REDIVERSION OF THE FAILING POUCH: WHY & WHAT HAPPENS NEXT?
Tairin Uchino*, Eddy Lincango, Arielle E. Kanters, Jeremy M. Lipman, David Liska, Michael Valente, Hermann Kessler, Emre Gorgun, Tracy L. Hull, Scott Steele, Stefan D. Holubar
Colorectal Surgery, Cleveland Clinic, Cleveland, OH
Background: IPAA is a technically demanding procedure with many potential complications. Rediversion is often the first step in pouch salvage, but at time of rediversion it may not be clear if a patient will undergo subsequent pouch salvage surgery. The outcomes after rediversion have not previously been reported. We aimed to describe indications for rediversion, short- and long-term outcomes, in a large pouch cohort.

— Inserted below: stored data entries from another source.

Theorem live_configuration c kwargs e s' :
  value_true (arg kwargs "dev_mode" (flag false)) = false -> value_true (arg kwargs "keystore" null) = false ->
  init c kwargs ([], e) = (Ok tt, s') -> live_attributes c kwargs s'.
Proof.
  intros Hdev Hks. destruct c; cbn [init].
  - unfold ursula_init. rewrite Hdev. cbn [negb andb]. destruct (value_true (arg kwargs "rest_host" null)) eqn:Hhost; [|done].
    cbn [negb]. intros ([] & s1 & ->%assigned & H)%py_bind_returned.
    destruct (character_init_ok _ _ _ _ Hdev Hks H) as (H1 & H2 & H3 & root & Hr & Hr' & Hget).
    do 3 (split; [done|]). exists root. split; [done|]. apply has_all_cons; [done|].
    assert (forall k v, dict_get (ursula_fields kwargs) k = Some v -> k ∉ touched_names ->
              dict_get s'.1 k = Some (default Constant (cached_value (Some v) (dict_get (runtime_filepaths UrsulaConfiguration root) k))))
      as Hown.
    { intros k v Hv Hkn. assert (dict_get (dict_update [] (ursula_fields kwargs)) k = Some v) as Hd
        by (rewrite dict_get_update by distinct; by rewrite Hv).
      rewrite Hget by done. etransitivity; [|apply cached_value_some]. f_equal. exact Hd. }
    repeat (apply has_all_cons; [erewrite Hown by (first [reflexivity|distinct]); f_equal; first [reflexivity|apply cached_value_none]|]).
    done.
  - intros ([] & s1 & H & Ha)%py_bind_returned. apply (later_class AliceConfiguration _ _ _ _ Hdev Hks H); [done|]. by apply assigned in Ha.
  - intros ([] & s1 & H & Ha)%py_bind_returned. apply (later_class BobConfiguration _ _ _ _ Hdev Hks H); [done|]. by apply assigned in Ha.
Qed.

(** ** What a payload holds *)

Definition exported_as (pl : fields) (g : view) (n : string) : Prop := dict_get pl (to_bytes n) = Some (g n).

Definition main_names : list string := character_names ++ behavior_names ++ ["lonely"%string].
(** * memory_technique.hpp: storage durations and allocation pairings

    A model of [src/subjects/memory_pointers/memory_technique.hpp]: the five
    namespace-scope variables, the class [ResourceManager] and the routine
    [memoryAllocationDemo].  The routine is embedded statement by statement
    in a state-and-trace monad over an object store; the class declaration
    is kept as data so that the access rules it relies on can be evaluated. *)

From Stdlib Require Import ZArith Lia List.
From stdpp Require Import base numbers option list strings gmap.
Import ListNotations.

Local Open Scope Z_scope.

(** ** The type [int] *)

Module Int.

(** [int] is 32 bits wide on the ABIs the header is written for. *)
Definition width : Z := 32.
Definition INT_MAX : Z := 2147483647.
Definition INT_MIN : Z := -2147483648.
Definition size_of : N := 4.

(** Two's-complement reduction of a mathematical integer to [int].  ISO
    C++ leaves signed overflow undefined; this is what the targets do. *)
Definition wrap (z : Z) : Z := (z - INT_MIN) mod 2 ^ width + INT_MIN.

(** [x++] on an [int] object: the stored value afterwards. *)
Definition incr (x : Z) : Z := wrap (x + 1).

End Int.

(** ** Namespace-scope declarations (lines 7-24) *)

Inductive global_name :=
| globalVariable
| fileLocalVariable
| externallyDefinedVariable
| hardwareRegister
| immutableGlobal.

Record qualifiers := Qualifiers {
  q_static : bool;
  q_extern : bool;
  q_volatile : bool;
  q_const : bool
}.

(** The specifiers each declaration carries in the header. *)
Definition declared (g : global_name) : qualifiers :=
  match g with
  | globalVariable            => Qualifiers false false false false
  | fileLocalVariable         => Qualifiers true  false false false
  | externallyDefinedVariable => Qualifiers false true  false false
  | hardwareRegister          => Qualifiers false false true  false
  | immutableGlobal           => Qualifiers false false false true
  end.
(** C14: once a handle has been closed, no later sequence of duplications and
    closes makes the same 64-bit value resolve again, for any object type or
    right: generations only move forward and exhausted slots are retired. *)
Theorem closed_handle_stays_stale (t t1 t2 : CapabilityTable) (task generation raw : Z)
    (Hwf : table_wf t) (Hclose : table_close task generation raw t = (Ok tt, t1))
    (Hsteps : rtc table_step t1 t2) (ty right : Z) :
  table_resolve_typed t2 task generation raw ty right = Err InvalidHandle.
Proof.
  apply authority_none_resolve, handle_spent_authority.
  pose proof (table_close_wf _ _ _ _ _ _ Hwf Hclose) as Hwf1.
  apply table_close_spent in Hclose; [|done].
  induction Hsteps as [|t1 t1' t2 Hstep _ IH]; [done|].
  apply IH; [by eapply table_step_spent|by eapply table_step_wf].
Qed.

(** C13: no sequence of duplications and closes amplifies authority: every entry
    of a later table stems from an entry of the original one with the same
    object and at least the same rights. *)
Theorem authority_never_amplified (t t' : CapabilityTable) (Hwf : table_wf t)
    (Hsteps : rtc table_step t t') (raw : Z) (Hraw : 0 <= raw) (e : CapabilityEntry)
    (He : authority t' raw = Some e) :
  exists raw0 e0, authority t raw0 = Some e0 /\ ce_object e = ce_object e0 /\
    ce_object_type e = ce_object_type e0 /\ rights_subset (ce_rights e) (ce_rights e0).
Proof.
  assert (Hgen : forall raw e, authority t' raw = Some e ->
    exists raw0 e0, authority t raw0 = Some e0 /\ ce_object e = ce_object e0 /\
    ce_object_type e = ce_object_type e0 /\ rights_subset (ce_rights e) (ce_rights e0));
    [|by eapply Hgen].
  clear raw Hraw e He. induction Hsteps as [|t t1 t' Hstep _ IH]; intros raw e He; [naive_solver|].
  destruct (IH (table_step_wf _ _ Hwf Hstep) raw e He) as (raw1 & e1 & H1 & Ho & Hty & Hr).
  pose proof (authority_nonneg _ _ _ (table_step_wf _ _ Hwf Hstep) H1) as Hp.
  destruct (table_step_authority _ _ _ _ Hwf Hstep Hp H1) as (raw0 & e0 & H0 & ? & ? & ?).
  exists raw0, e0. repeat split; [done|congruence|congruence|]. by etrans.
Qed.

Methods: We queried our institutional pouch registry for patients who underwent index IPAA and subsequent rediversion at our institution from 1991–2022. Pouch patients constructed or rediverted elsewhere, or pouch salvage/excision without rediversion, were excluded. Patients were selected for pouch salvage according to surgeon discretion. Descriptive statistics and Kaplan-Meier analysis described outcomes after rediversion using EZR v1.6, 2022, Tochigi-ken, Japan.
Results: Overall, 188 patients (3.9% of 4,695 index primary pouches) were rediverted. At time of index pouch, median age 32 years, 50.5% were women. Indications for IPAA: UC (85.1%), Crohn's (5.3%), FAP (4.3%), indeterminate colitis (1.1%) and others (4.3%).
Time from prior ileostomy closure to rediversion was 71 months (0-1381). Indications for rediversion were "Inflammatory Reasons" in 95 (50.8%): fistulae (43, 22.9%), pouchitis/cuffitis (31, 16.5%), pelvic/perianal sepsis (18, 9.6%), small bowel Crohn's (5, 2.7%); and "Non-inflammatory Reasons" in 93 (49.5%): obstruction/volvulus (50, 26.6%), functional problems (22, 11.8%), perforations (11, 5.9%), IPAA leaks (9, 4.8%), others (13, 6.9%). Rediversion was performed open in 156 (82.9%) and laparoscopic in 32 (17.1% [9.4% conversions]). Types of rediversion: loop ileostomy in 174 (92%), end-ileostomy in 12 (6.4%), and end-loop ileostomy in 3 (1.6%). The operative time was 100 minutes (16 – 495), estimate blood loss 50 mL (0-750 mL), and median length of stay was 5 days. The Clavien-Dindo ≥3 complication rate was 13.3%, readmission rate 9.6% and reoperations rate 1.6%.
After rediversion, 99 (52.7%) underwent pouch salvage, 58 (30.9%) patients had no further surgery (pouch left in situ), and 31 (16.5%) had pouch excision without attempted salvage; the reasons for pouch left in situ and pouch excision are shown in Figure 1. The 5-year pouch survival for non-inflammatory vs. inflammatory indications was 87.4% vs. 62.4% (p=0.02), respectively (Figure 2). After pouch salvage surgery (n=98), rediversion closure was achieved in 98 (100%), and subsequent median pouch survival was 280 months.
Conclusion: Overall, 4% of our pouches were rediverted, and rediversion after IPAA was a safe initial strategy to manage failing pouches, with half of the rediverted patients going on to attempted pouch salvage; salvage for non-inflammatory indications had a significantly higher pouch salvage rate than those rediverted for inflammatory complications.